> PROMPT
In the records below, begin at the line that has "by rewrite Cli.readConfig_junk_hangs." and stop after the line that has "- destruct (gl_program st1 =? id sh); destruct"; quote those lines verbatim and nothing more.

*** RECORDS SHOWN ***

(** When the platform comes up and the prompts get their answers, [main]
    reaches the loop with program 3 (linked iff [shader_ok]) not in
    use, no uniform set, no draw issued, the three meshes drawable and
    the scene of [init]. *)
Lemma main_setup_done p fuel u ins a ins' :
  glfw_ok p = true -> window_ok p = true -> glew_ok p = true ->
  Cli.readConfig fuel u ins = Some (a, ins') ->
  exists sh sg w, main_setup p fuel u ins = SetupDone sh sg w /\
    id sh = 3 /\ is_Some (gl_programs (w_gl w) !! id sh) /\ program_linked (w_gl w) (id sh) = shader_ok /\
    gl_program (w_gl w) = 0 /\ gl_uniforms (w_gl w) = ∅ /\ gl_draws (w_gl w) = [] /\
    mesh_valid (w_gl w) (cubeMesh sg) /\ mesh_valid (w_gl w) (quadMesh sg) /\
    mesh_valid (w_gl w) (pondMesh sg) /\ w_scene w = main_scene a /\ w_input w = main_input.
Proof.
  intros Hg Hw He Hr. apply andb_true_iff in Hw as [Hv Hw].
  unfold main_setup. rewrite Hg, Hv, Hw, He. cbn [negb].
  pose proof (newShader_spec (F := Q) vertexSrc fragmentSrc GL.empty) as Hs.
  destruct (newShader vertexSrc fragmentSrc GL.empty) as [[sh errs] st1].
  destruct Hs as (Hid&Hn&Hp&_&Hd&Hprog&Hu&_). cbn [gl_next GL.empty] in Hid, Hn, Hp.
  rewrite Hr.
  match goal with |- context [initFull ?sc ?s ?cs ?nb ?sty ?tw ?th ?bw ?bh ?sw ?shh ?pr ?ns ?nt ?no st1] =>
    pose proof (initFull_spec sc s cs nb sty tw th bw bh sw shh pr ns nt no st1 ltac:(lia)) as Hi;
    destruct (initFull sc s cs nb sty tw th bw bh sw shh pr ns nt no st1) as [r st2] end.
  destruct Hi as (sc&sg&s'&->&Hinit&Hc&Hq&Hpd&Hsh).
  exists sh, sg, (mkWorld st2 main_input sc). split; [reflexivity|]. cbn [w_gl w_scene].
  pose proof Hsh as (Hp2&Hu2&Hps&Hd2). split; [lia|].
  split; [rewrite Hps, Hp, Hid, lookup_insert_eq; by eexists|]. split.
  { rewrite (shading_same_linked _ _ _ Hsh). unfold program_linked.
    rewrite Hp, Hid, lookup_insert_eq. reflexivity. }
  split; [by rewrite Hp2, Hprog|]. split; [by rewrite Hu2, Hu|]. split; [by rewrite Hd2, Hd|].
  do 3 (split; [done|]). unfold main_scene. by rewrite <- Hinit.
Qed.

Lemma main_input_ok : cam_ok (camera main_input).
Proof. unfold cam_ok. cbn. repeat split; discriminate. Qed.

(** [main] with a linked program: it exits with [0] after the frames,
    having drawn each frame in full with defined draws only. *)
Lemma main_run_linked p fuel u ins a ins' frs :
  glfw_ok p = true -> window_ok p = true -> glew_ok p = true ->
  Cli.readConfig fuel u ins = Some (a, ins') -> shader_ok = true ->
  exists st st', main p fuel u ins frs = Exited 0 (mkGlfw false false) st st' /\
    Forall (draw_ok st) (gl_draws st) /\
    length (gl_draws st) = (length frs * frame_size (main_scene a))%nat.
Proof.
  intros Hg Hw He Hr Hok.
  destruct (main_setup_done p fuel u ins a ins' Hg Hw He Hr)
    as (sh&sg&w&Hset&_&_&HL&_&_&Hd&Hc&Hq&Hp&Hsc&_).
  destruct (main_loop_linked sh sg w frs) as (w'&Hl&Hs&new&Hd'&Hlen&Hok');
    [congruence|done|done|done|..].
  { rewrite Hsc. apply init_instances. }
  exists (w_gl w'), (scope_exit sh sg (w_gl w')).2. unfold main. rewrite Hset, Hl. split; [reflexivity|].
  rewrite Hd', Hd. split.
  - eapply Forall_impl; [exact Hok'|]. intros d. by apply draw_ok_same.
  - by rewrite <- Hsc.
Qed.
(** [C1] Running the program is safe: when GLFW, the window and GLEW come
    up, the prompts get valid answers and the driver compiles and links
    the two shaders, [main] runs every frame until the window closes and
    returns [0], and every draw it issued is defined: it draws one of
    the three meshes [init] built, through the element buffer tied to
    its vertex array, with its element count, all of whose indices name
    vertices of its vertex buffer. *)
Theorem main_safe p fuel u ins a ins' frs :
  glfw_ok p = true -> window_ok p = true -> glew_ok p = true ->
  Cli.readConfig fuel u ins = Some (a, ins') -> shader_ok = true ->
  exists st st', main p fuel u ins frs = Exited 0 (mkGlfw false false) st st' /\
    Forall (draw_ok st) (gl_draws st).
Proof.
  intros Hg Hw He Hr Hok.
  destruct (main_run_linked p fuel u ins a ins' frs Hg Hw He Hr Hok) as (st&st'&Hm&Hd&_).
  by exists st, st'.
Qed.

(** [C13] The loop redraws the whole city every frame: after [n] frames
    [main] has issued exactly [n] times the draws of one frame (ground,
    roads, pond, buildings, two per tree, two per lamp, four for the
    car), whatever the events; [scene.update] only moves the water. *)
Theorem main_redraws p fuel u ins a ins' frs :
  glfw_ok p = true -> window_ok p = true -> glew_ok p = true ->
  Cli.readConfig fuel u ins = Some (a, ins') -> shader_ok = true ->
  exists st st', main p fuel u ins frs = Exited 0 (mkGlfw false false) st st' /\
    length (gl_draws st) = (length frs * frame_size (main_scene a))%nat.
Proof.
  intros Hg Hw He Hr Hok.
  destruct (main_run_linked p fuel u ins a ins' frs Hg Hw He Hr Hok) as (st&st'&Hm&_&Hl).
  by exists st, st'.
Qed.

(** [C18] A shader that fails to compile or link does not stop the
    program: [Shader::Shader] prints the errors, main prints "Shaders
    built successfully", and the loop runs to the end, but every draw
    runs with no program in use (program 0) and no uniform set. *)
Theorem main_unlinked p fuel u ins a ins' frs :
  glfw_ok p = true -> window_ok p = true -> glew_ok p = true ->
  Cli.readConfig fuel u ins = Some (a, ins') -> shader_ok = false ->
  exists st st', main p fuel u ins frs = Exited 0 (mkGlfw false false) st st' /\
    Forall (fun d => d_program d = 0 /\ d_uniforms d = ∅) (gl_draws st).
Proof.
  intros Hg Hw He Hr Hok.
  destruct (main_setup_done p fuel u ins a ins' Hg Hw He Hr)
    as (sh&sg&w&Hset&Hid&_&HL&Hp&Hu&Hd&_&_&_&Hsc&_).
  destruct (main_loop_unlinked sh sg w frs) as (w'&Hl&new&Hd'&Hok');
    [by rewrite Hid|congruence|..].
  { rewrite Hsc. apply init_instances. }
  exists (w_gl w'), (scope_exit sh sg (w_gl w')).2. unfold main. rewrite Hset, Hl. split; [reflexivity|].
  rewrite Hd', Hd, <- Hp, <- Hu. exact Hok'.
Qed.

(** [C20] A word that is not a number as the first answer leaves [main]
    blocked in the city-size prompt: it never reaches [init], for any
    number of iterations of the prompt loop. *)
Theorem main_junk_blocks p fuel u t frs :
  glfw_ok p = true -> window_ok p = true -> glew_ok p = true ->
  main p fuel u (Cli.mkStream (Cli.TJunk :: t) false) frs = Blocked.
Proof.
  intros Hg Hw He. apply andb_true_iff in Hw as [Hv Hw].
  unfold main, main_setup. rewrite Hg, Hv, Hw, He. cbn [negb].
  destruct (newShader vertexSrc fragmentSrc GL.empty) as [[sh errs] st1].
  by rewrite Cli.readConfig_junk_hangs.
Qed.

(** [~Shader] after [~CityScene]: the cube's vertex buffer is deleted,
    and the program is deleted when it is not the current one, and only
    flagged for deletion when it is (as after a rendered frame). *)
Lemma scope_exit_frees sh sg st :
  id sh <> 0 -> vao (cubeMesh sg) <> 0 -> vbo (cubeMesh sg) <> 0 ->
  gl_bufs (scope_exit sh sg st).2 !! vbo (cubeMesh sg) = None /\
  gl_programs (scope_exit sh sg st).2 !! id sh =
    if gl_program st =? id sh
    then (fun po => mkProgramObj (p_shaders po) (p_linked po) true) <$> gl_programs st !! id sh
    else None.
Proof.
  intros Hid Hv Hb. unfold scope_exit. cbv [mbind glM_bind].
  destruct (destroyScene_cube sg st Hv Hb) as (Hg&Hps&Hp).
  destruct (destroyScene sg st) as [[] st1]. cbn [snd] in Hg, Hps, Hp.
  unfold deleteShader. rewrite (proj2 (Z.eqb_neq _ _) Hid), <- Hps, <- Hp.
  unfold glDeleteProgram. cbv [mbind glM_bind get mret glM_ret].
  destruct (gl_programs st1 !! id sh) as [po|] eqn:Ep; cbn [fmap option_fmap option_map].
  - destruct (gl_program st1 =? id sh); destruct st1; gl_run; cbn in *;
      (split; [done|]); [apply lookup_insert_eq | apply lookup_delete_eq].
  - destruct (gl_program st1 =? id sh); cbn; (split; [done|]); done.
Qed.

***

> TASK ANSWER
  by rewrite Cli.readConfig_junk_hangs.
Qed.

(** [~Shader] after [~CityScene]: the cube's vertex buffer is deleted,
    and the program is deleted when it is not the current one, and only
    flagged for deletion when it is (as after a rendered frame). *)
Lemma scope_exit_frees sh sg st :
  id sh <> 0 -> vao (cubeMesh sg) <> 0 -> vbo (cubeMesh sg) <> 0 ->
  gl_bufs (scope_exit sh sg st).2 !! vbo (cubeMesh sg) = None /\
  gl_programs (scope_exit sh sg st).2 !! id sh =
    if gl_program st =? id sh
    then (fun po => mkProgramObj (p_shaders po) (p_linked po) true) <$> gl_programs st !! id sh
    else None.
Proof.
  intros Hid Hv Hb. unfold scope_exit. cbv [mbind glM_bind].
  destruct (destroyScene_cube sg st Hv Hb) as (Hg&Hps&Hp).
  destruct (destroyScene sg st) as [[] st1]. cbn [snd] in Hg, Hps, Hp.
  unfold deleteShader. rewrite (proj2 (Z.eqb_neq _ _) Hid), <- Hps, <- Hp.
  unfold glDeleteProgram. cbv [mbind glM_bind get mret glM_ret].
  destruct (gl_programs st1 !! id sh) as [po|] eqn:Ep; cbn [fmap option_fmap option_map].
  - destruct (gl_program st1 =? id sh); destruct st1; gl_run; cbn in *;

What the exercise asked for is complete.